## RECORD EXTRACTS
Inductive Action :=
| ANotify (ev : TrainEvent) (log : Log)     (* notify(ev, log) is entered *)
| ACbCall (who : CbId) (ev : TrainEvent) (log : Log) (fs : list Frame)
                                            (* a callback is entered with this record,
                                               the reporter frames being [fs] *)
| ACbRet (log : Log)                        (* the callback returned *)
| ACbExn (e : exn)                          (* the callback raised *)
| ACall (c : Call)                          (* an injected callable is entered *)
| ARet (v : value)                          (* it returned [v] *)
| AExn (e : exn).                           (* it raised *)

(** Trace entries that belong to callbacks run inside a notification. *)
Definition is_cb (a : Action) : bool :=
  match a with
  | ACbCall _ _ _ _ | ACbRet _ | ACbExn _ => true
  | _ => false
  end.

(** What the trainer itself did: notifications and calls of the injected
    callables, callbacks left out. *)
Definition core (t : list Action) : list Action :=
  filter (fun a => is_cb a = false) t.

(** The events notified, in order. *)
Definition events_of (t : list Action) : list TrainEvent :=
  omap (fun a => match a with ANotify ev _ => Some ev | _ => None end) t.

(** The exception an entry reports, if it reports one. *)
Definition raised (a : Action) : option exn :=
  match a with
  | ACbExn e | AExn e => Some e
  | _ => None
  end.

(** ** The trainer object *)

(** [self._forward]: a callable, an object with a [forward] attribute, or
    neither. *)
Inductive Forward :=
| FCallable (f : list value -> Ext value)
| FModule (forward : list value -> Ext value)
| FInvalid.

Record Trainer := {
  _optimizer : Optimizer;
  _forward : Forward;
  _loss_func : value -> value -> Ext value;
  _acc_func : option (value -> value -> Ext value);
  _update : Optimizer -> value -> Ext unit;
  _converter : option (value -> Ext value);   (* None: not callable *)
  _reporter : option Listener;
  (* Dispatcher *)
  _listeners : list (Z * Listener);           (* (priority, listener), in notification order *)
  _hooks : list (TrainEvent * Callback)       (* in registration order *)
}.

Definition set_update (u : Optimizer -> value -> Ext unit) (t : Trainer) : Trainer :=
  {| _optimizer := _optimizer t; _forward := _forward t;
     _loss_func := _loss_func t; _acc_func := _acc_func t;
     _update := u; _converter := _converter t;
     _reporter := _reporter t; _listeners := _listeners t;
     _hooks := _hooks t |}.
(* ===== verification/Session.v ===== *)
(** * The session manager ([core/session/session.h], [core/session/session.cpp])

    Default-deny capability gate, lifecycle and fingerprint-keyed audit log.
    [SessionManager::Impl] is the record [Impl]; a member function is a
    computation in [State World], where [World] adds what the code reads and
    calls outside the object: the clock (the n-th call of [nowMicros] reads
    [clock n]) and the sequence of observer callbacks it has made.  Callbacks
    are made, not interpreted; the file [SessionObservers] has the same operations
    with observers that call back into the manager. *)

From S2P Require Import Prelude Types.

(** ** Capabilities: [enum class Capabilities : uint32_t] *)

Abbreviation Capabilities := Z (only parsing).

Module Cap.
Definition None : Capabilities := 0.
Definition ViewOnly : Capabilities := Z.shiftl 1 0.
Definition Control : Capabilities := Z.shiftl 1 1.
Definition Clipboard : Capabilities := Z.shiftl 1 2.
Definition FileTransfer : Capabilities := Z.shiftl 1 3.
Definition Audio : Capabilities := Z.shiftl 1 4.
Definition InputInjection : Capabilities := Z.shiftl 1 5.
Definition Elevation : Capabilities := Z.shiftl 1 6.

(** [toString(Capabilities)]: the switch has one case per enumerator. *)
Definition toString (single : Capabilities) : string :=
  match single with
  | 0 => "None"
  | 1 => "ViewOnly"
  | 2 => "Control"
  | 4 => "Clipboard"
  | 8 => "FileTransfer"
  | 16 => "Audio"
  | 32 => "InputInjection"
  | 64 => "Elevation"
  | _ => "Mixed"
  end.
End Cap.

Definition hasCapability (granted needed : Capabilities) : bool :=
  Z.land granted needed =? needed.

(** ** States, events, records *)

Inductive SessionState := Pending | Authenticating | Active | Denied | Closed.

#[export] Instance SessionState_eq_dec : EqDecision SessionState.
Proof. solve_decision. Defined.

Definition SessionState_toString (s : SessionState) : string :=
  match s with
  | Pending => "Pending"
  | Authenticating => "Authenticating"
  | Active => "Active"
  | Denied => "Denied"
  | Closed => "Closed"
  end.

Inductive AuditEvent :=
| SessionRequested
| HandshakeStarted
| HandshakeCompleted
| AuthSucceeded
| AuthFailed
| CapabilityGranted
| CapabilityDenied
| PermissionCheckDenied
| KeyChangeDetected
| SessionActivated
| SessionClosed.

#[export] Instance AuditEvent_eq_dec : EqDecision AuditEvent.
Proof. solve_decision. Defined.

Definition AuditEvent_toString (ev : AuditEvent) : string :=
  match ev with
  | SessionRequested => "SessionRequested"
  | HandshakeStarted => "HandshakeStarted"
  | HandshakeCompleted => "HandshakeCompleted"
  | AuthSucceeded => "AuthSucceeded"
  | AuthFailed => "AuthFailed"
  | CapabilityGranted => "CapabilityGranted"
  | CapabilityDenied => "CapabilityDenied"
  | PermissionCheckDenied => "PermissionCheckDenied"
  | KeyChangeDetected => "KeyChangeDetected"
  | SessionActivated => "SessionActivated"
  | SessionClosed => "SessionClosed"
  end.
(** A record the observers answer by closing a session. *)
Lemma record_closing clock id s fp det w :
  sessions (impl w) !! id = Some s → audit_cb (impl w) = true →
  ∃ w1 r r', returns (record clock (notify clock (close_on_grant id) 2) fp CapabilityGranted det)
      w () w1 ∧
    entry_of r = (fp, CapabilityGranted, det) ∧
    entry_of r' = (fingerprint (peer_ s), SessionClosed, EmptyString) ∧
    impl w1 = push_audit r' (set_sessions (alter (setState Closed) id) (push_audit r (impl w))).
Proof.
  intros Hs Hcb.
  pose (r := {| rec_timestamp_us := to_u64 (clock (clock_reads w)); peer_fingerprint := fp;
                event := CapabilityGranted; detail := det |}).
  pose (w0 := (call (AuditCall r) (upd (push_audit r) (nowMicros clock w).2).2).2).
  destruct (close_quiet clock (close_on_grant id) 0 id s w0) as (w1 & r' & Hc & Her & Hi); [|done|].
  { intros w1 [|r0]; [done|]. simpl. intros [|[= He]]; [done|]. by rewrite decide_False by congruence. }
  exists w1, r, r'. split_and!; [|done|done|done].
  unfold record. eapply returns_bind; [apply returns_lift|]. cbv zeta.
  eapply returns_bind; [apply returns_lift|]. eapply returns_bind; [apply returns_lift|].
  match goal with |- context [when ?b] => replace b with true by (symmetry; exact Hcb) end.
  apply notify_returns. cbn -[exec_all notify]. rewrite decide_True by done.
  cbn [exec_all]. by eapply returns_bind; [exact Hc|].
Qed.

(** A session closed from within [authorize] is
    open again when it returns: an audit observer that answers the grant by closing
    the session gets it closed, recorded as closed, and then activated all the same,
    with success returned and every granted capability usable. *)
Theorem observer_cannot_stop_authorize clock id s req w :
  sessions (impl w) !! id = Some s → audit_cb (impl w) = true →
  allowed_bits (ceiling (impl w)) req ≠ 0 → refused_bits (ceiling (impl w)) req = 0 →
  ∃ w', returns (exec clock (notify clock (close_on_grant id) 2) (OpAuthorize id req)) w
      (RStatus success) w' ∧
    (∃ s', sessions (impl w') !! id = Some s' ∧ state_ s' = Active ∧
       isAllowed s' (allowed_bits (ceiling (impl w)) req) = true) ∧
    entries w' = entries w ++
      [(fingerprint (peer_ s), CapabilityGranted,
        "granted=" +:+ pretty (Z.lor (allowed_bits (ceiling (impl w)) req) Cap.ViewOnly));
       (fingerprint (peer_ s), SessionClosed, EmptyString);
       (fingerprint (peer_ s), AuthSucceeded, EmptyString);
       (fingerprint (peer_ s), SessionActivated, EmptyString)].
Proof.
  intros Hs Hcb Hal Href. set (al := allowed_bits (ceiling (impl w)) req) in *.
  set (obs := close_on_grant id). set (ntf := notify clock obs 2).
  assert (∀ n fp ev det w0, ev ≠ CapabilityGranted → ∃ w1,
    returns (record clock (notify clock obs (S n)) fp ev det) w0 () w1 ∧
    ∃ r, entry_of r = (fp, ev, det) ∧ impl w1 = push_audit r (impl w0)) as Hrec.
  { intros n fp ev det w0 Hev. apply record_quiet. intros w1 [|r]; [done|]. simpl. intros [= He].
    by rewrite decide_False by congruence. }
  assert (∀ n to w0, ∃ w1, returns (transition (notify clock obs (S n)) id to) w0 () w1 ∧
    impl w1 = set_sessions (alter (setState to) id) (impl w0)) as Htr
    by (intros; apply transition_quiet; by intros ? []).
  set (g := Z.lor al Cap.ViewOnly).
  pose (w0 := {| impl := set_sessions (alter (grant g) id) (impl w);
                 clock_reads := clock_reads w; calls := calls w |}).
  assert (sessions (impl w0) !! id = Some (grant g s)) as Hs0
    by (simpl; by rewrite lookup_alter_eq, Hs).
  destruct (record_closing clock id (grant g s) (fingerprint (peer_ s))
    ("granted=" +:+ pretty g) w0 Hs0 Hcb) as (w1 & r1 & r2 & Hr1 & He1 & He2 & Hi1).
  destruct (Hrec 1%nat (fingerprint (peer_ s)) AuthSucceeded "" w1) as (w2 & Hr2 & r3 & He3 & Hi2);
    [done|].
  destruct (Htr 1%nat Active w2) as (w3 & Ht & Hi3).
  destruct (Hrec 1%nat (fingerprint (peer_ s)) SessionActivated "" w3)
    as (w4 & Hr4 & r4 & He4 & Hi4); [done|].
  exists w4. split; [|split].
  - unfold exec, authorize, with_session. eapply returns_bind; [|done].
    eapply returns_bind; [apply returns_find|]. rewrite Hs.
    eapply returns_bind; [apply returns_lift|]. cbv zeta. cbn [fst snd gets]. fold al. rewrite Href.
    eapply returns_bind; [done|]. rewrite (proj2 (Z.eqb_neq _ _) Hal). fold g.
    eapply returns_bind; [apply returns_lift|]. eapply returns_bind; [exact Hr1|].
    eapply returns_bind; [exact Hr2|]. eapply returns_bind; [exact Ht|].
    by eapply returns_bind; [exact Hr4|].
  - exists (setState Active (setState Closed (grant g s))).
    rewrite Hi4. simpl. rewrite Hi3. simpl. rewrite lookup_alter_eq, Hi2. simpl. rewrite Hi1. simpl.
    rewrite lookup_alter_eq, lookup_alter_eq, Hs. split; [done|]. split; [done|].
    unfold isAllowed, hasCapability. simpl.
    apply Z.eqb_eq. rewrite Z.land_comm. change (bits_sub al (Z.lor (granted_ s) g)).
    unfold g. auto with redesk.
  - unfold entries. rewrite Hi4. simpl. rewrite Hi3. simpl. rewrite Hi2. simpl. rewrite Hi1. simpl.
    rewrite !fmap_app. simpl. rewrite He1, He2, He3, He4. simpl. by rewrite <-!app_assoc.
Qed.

## WHAT IS NEEDED
Nothing except a number is needed: how many lines of the entries contain the word "exists"?

## ANSWER SPACE
3